Fused Deposition Modeling (FDM) is a widely used additive manufacturing (AM) technique valued for its flexibility and cost-efficiency, with applications in a variety of industries including healthcare and aerospace. Recent developments have made affordable FDM machines accessible and encouraged adoption among diverse users. However, the design, planning, and production process in FDM require specialized interdisciplinary knowledge. Managing the complex parameters and resolving print defects in FDM remain challenging. These technical complexities form the most critical barrier preventing individuals without technical backgrounds and even professional engineers without training in other domains from participating in AM design and manufacturing. Large Language Models (LLMs), with their advanced capabilities in text and code processing, offer the potential for addressing these challenges in FDM. However, existing research on LLM applications in this field is limited, typically focusing on specific use cases without providing comprehensive evaluations across multiple models and tasks.

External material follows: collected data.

Lemma capture_free_alt r1 r2 :
  capture_free r1 -> capture_free r2 -> capture_free (Alt r1 r2).
Proof.
  intros H1 H2 s caps rest caps' H. simpl in H. apply in_app_or in H.
  destruct H; eauto.
Qed.

Lemma capture_free_eps : capture_free Eps.
Proof. now intros s caps rest caps' [[= _ <-]|[]]. Qed.

Lemma seq_after_capture_free r1 r2 s caps m :
  capture_free r1 -> In m (rmatch (Seq r1 r2) s caps) ->
  exists mid, In m (rmatch r2 mid caps).
Proof.
  intros H1 H. simpl in H. apply in_flat_map in H.
  destruct H as ([mid cm] & Hm & H). simpl in H.
  rewrite (H1 _ _ _ _ Hm) in H. eauto.
Qed.

Lemma consumed_app pre rest : consumed (pre ++ rest) rest = pre.
Proof.
  unfold consumed. rewrite List.length_app.
  replace (length pre + length rest - length rest) with (length pre) by lia.
  rewrite firstn_app, Nat.sub_diag, firstn_all. simpl. apply app_nil_r.
Qed.

Lemma rmatch_seq_eps r s caps : rmatch (Seq r Eps) s caps = rmatch r s caps.
Proof.
  simpl. induction (rmatch r s caps) as [|[rest c] l IH]; simpl; [reflexivity|].
  now rewrite IH.
Qed.

(** A group around [a+] captures one character at least. *)
Lemma group_plus_captures n a s caps m :
  In m (rmatch (Seq (Group n (Seq (Plus a) Eps)) Eps) s caps) ->
  exists pre, pre <> [] /\ snd m = (n, pre) :: caps.
Proof.
  rewrite rmatch_seq_eps.
  change (rmatch (Group n (Seq (Plus a) Eps)) s caps)
    with (List.map (fun m => (fst m, (n, consumed s (fst m)) :: snd m))
            (rmatch (Seq (Plus a) Eps) s caps)).
  rewrite rmatch_seq_eps. simpl. rewrite List.map_map. intros H.
  apply in_map_iff in H. destruct H as (rest & <- & H). simpl.
  destruct (plus_rests_suffix _ _ _ H) as (pre & Hp & ->).
  exists pre. now rewrite consumed_app.
Qed.

Lemma re_search_found r s caps :
  re_search r s = Some caps ->
  exists t m, In m (rmatch r t []) /\ snd m = caps.
Proof.
  induction s as [|c s IH]; simpl.
  - destruct (rmatch r [] []) as [|m l] eqn:E; [easy|].
    intros [= <-]. exists [], m. rewrite E. split; [now left|reflexivity].
  - destruct (rmatch r (c :: s) []) as [|m l] eqn:E; [exact IH|].
    intros [= <-]. exists (c :: s), m. rewrite E.
    split; [now left|reflexivity].
Qed.

Ltac solve_capture_free :=
  repeat first [ apply capture_free_atom | apply capture_free_eps
               | apply capture_free_seq | apply capture_free_alt ].

Lemma extract_shortcode_nonempty instagram_post shortcode :
  extract_shortcode instagram_post = Some shortcode -> shortcode <> "".
Proof.
  unfold extract_shortcode.
  destruct (re_search shortcode_re (chars instagram_post)) as [caps|] eqn:E;
    [|easy].
  apply re_search_found in E. destruct E as (t & m & Hm & <-).
  unfold shortcode_re in Hm.
  repeat (apply seq_after_capture_free in Hm;
          [destruct Hm as (? & Hm)|solve [solve_capture_free]]).
  apply group_plus_captures in Hm.
  destruct Hm as ([|c pre] & Hp & ->); [easy|]. simpl.
  now intros [= <-].
Qed.

(** ** [fetch_instagram_data] *)

Lemma fetch_without_shortcode env instagram_post w :
  extract_shortcode instagram_post = None ->
  fetch_instagram_data env instagram_post w = (w, Ok None).
Proof. intros E. unfold fetch_instagram_data. now rewrite E. Qed.

Lemma fetch_with_shortcode env instagram_post shortcode w :
  extract_shortcode instagram_post = Some shortcode ->
  fetch_instagram_data env instagram_post w
  = (with_trace (trace w ++ [FromShortcode shortcode]) w,
     Ok match from_shortcode env shortcode with
        | Ok post => if is_video post then video_url post else Some (url post)
        | Raise _ => None
        end).
Proof.
  intros E. unfold fetch_instagram_data. rewrite E.
  destruct shortcode as [|c shortcode];
    [now apply extract_shortcode_nonempty in E|].
  unfold try_except, bind, emit, lift, ret.
  now destruct (from_shortcode env (String c shortcode)).
Qed.

(** C6: without a shortcode in its input [fetch_instagram_data] returns
    [None] and asks the provider nothing; with one it looks the post up and
    returns the video URL of a video, the image URL of any other post, and
    [None] when the lookup raises; it returns in every case, and raises in
    none. *)
Theorem fetch_instagram_data_total :
  forall env instagram_post w,
    (extract_shortcode instagram_post = None ->
     fetch_instagram_data env instagram_post w = (w, Ok None))
    /\ (forall shortcode,
          extract_shortcode instagram_post = Some shortcode ->
          fetch_instagram_data env instagram_post w
          = (with_trace (trace w ++ [FromShortcode shortcode]) w,
             Ok match from_shortcode env shortcode with
                | Ok post =>
                    if is_video post then video_url post else Some (url post)
                | Raise _ => None
                end))
    /\ exists w' media_url,
         fetch_instagram_data env instagram_post w = (w', Ok media_url).
Proof.
  intros env instagram_post w.
  split; [apply fetch_without_shortcode|].
  split; [intros shortcode; apply fetch_with_shortcode|].
  destruct (extract_shortcode instagram_post) as [shortcode|] eqn:E.
  - rewrite (fetch_with_shortcode env _ shortcode w E). eauto.
  - rewrite (fetch_without_shortcode env _ w E). eauto.
Qed.

(** ** The relay *)

(** The [finally] block: the relay's file is gone on every way out. *)
Lemma relay_cleans_up env media_url chat w :
  temp_files (fst (relay env media_url chat w))
    !! temp_name media_url chat = None.
Proof.
  unfold relay, try_finally.
  match goal with |- context [try_except ?b ?h w] =>
    destruct (try_except b h w) as [w1 r] end.
  unfold bind, exists_file, when.
  destruct (bool_decide (is_Some (temp_files w1 !! temp_name media_url chat)))
    eqn:E; simpl.
  - apply lookup_delete_eq.
  - apply bool_decide_eq_false in E. now apply eq_None_not_Some.
Qed.

Lemma relay_temp_files env media_url chat w :
  temp_files (fst (relay env media_url chat w))
  = delete (temp_name media_url chat) (temp_files w).
Proof.
  apply map_eq. intros name.
  destruct (decide (name = temp_name media_url chat)) as [->|N].
  - rewrite lookup_delete_eq. apply relay_cleans_up.
  - rewrite lookup_delete_ne by congruence.
    now apply (relay_touches_only env media_url chat w).
Qed.

(** C7: whatever the outside does during the relay (the download or the
    upload raising at any step, the reports to the chat failing or not),
    the relay's temp file is not there afterwards, and every other file is
    as it was. *)
Theorem relay_removes_temp_file :
  forall env media_url chat w,
    temp_files (fst (relay env media_url chat w))
      !! temp_name media_url chat = None
    /\ forall other, other <> temp_name media_url chat ->
         temp_files (fst (relay env media_url chat w)) !! other
         = temp_files w !! other.
Proof.
  intros env media_url chat w. split; [apply relay_cleans_up|].
  apply (relay_touches_only env media_url chat w).
Qed.

(** So it is for the whole of [download]: no file is there afterwards that
    was not there before. *)
Lemma download_leaves_no_file env upd now w name bytes :
  temp_files (fst (download env upd now w)) !! name = Some bytes ->
  temp_files w !! name = Some bytes.
Proof.
  unfold download, bind. rewrite log_user_data_logged.
  destruct (is_valid_instagram_url (strip (text upd))); simpl;
    [|now rewrite logged_temp_files].
  match goal with |- context [fetch_instagram_data env ?p ?w0] =>
    destruct (extract_shortcode p) as [shortcode|] eqn:E;
    [rewrite (fetch_with_shortcode env p shortcode w0 E)
    |rewrite (fetch_without_shortcode env p w0 E)]
  end.
  - destruct (match from_shortcode env shortcode with
              | Ok post =>
                  if is_video post then video_url post else Some (url post)
              | Raise _ => None
              end) as [[|c media_url]|]; simpl;
      try now rewrite logged_temp_files.
    rewrite relay_temp_files; simpl. rewrite logged_temp_files.
    intros H. apply lookup_delete_Some in H. tauto.
  - simpl. now rewrite logged_temp_files.
Qed.

Lemma chars_app a b : chars (a ++ b) = chars a ++ chars b.
Proof. induction a as [|c a IH]; simpl; [reflexivity|]. now f_equal. Qed.

Lemma ends_with_mp4 a b :
  ends_with (chars ".mp4") (chars (a ++ b ++ ".mp4")) = true.
Proof.
  unfold ends_with. rewrite !chars_app, !rev_app_distr. reflexivity.
Qed.

Lemma ends_with_jpg a b :
  ends_with (chars ".mp4") (chars (a ++ b ++ ".jpg")) = false.
Proof.
  unfold ends_with. rewrite !chars_app, !rev_app_distr. reflexivity.
Qed.

Lemma write_all_ok env name cs w :
  write_ok env = true ->
  exists w', write_all env name cs w = (w', Ok tt) /\ trace w' = trace w.
Proof.
  intros H. revert w. induction cs as [|c cs IH]; intros w; simpl.
  - now exists w.
  - unfold bind, write. rewrite H. simpl.
    match goal with |- context [write_all env name cs ?w0] =>
      destruct (IH w0) as (w' & -> & T) end.
    exists w'. split; [reflexivity|exact T].
Qed.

To this end, we introduce FDM-Bench, a benchmark dataset designed to evaluate LLMs on FDM-specific tasks. FDM-Bench enables a thorough assessment by including user queries across various experience levels and G-code samples that represent a range of anomalies. We evaluate two closed-source models (GPT-4o and Claude 3.5 Sonnet) and two open-source models (Llama-3.1-70B and Llama-3.1-405B) on FDM-Bench. A panel of FDM experts assess the models' responses to user queries in detail. Results indicate that closed-source models generally outperform open-source models in G-code anomaly detection, whereas Llama-3.1-405B demonstrates a slight advantage over other models in responding to user queries. These findings underscore FDM-Bench's potential as a foundational tool for advancing research on LLM capabilities in FDM.

Paper Structure

This paper contains 25 sections, 5 figures.

Figures (5)

  • Figure 1: Printed parts illustrating different FDM quality classes: (a) ND, (b) UE, (c) OE, and (d) SP.
  • Figure 2: Confusion matrices for G-code anomaly detection across four LLM models: (a) GPT-4o, (b) Claude 3.5 Sonnet, (c) Llama 70B, and (d) Llama 405B.
  • Figure 3: Average probability assigned by each LLM model to the correct label for each G-code class. Crosses indicate the average probability assigned to each label across all samples.
  • Figure 4: Average scores (1–5 scale) for each LLM model on free-form user query responses across three metrics: accuracy, precision, and relevance.
  • Figure 5: Accuracy comparison of LLM models in answering multiple-choice questions across different user expertise levels.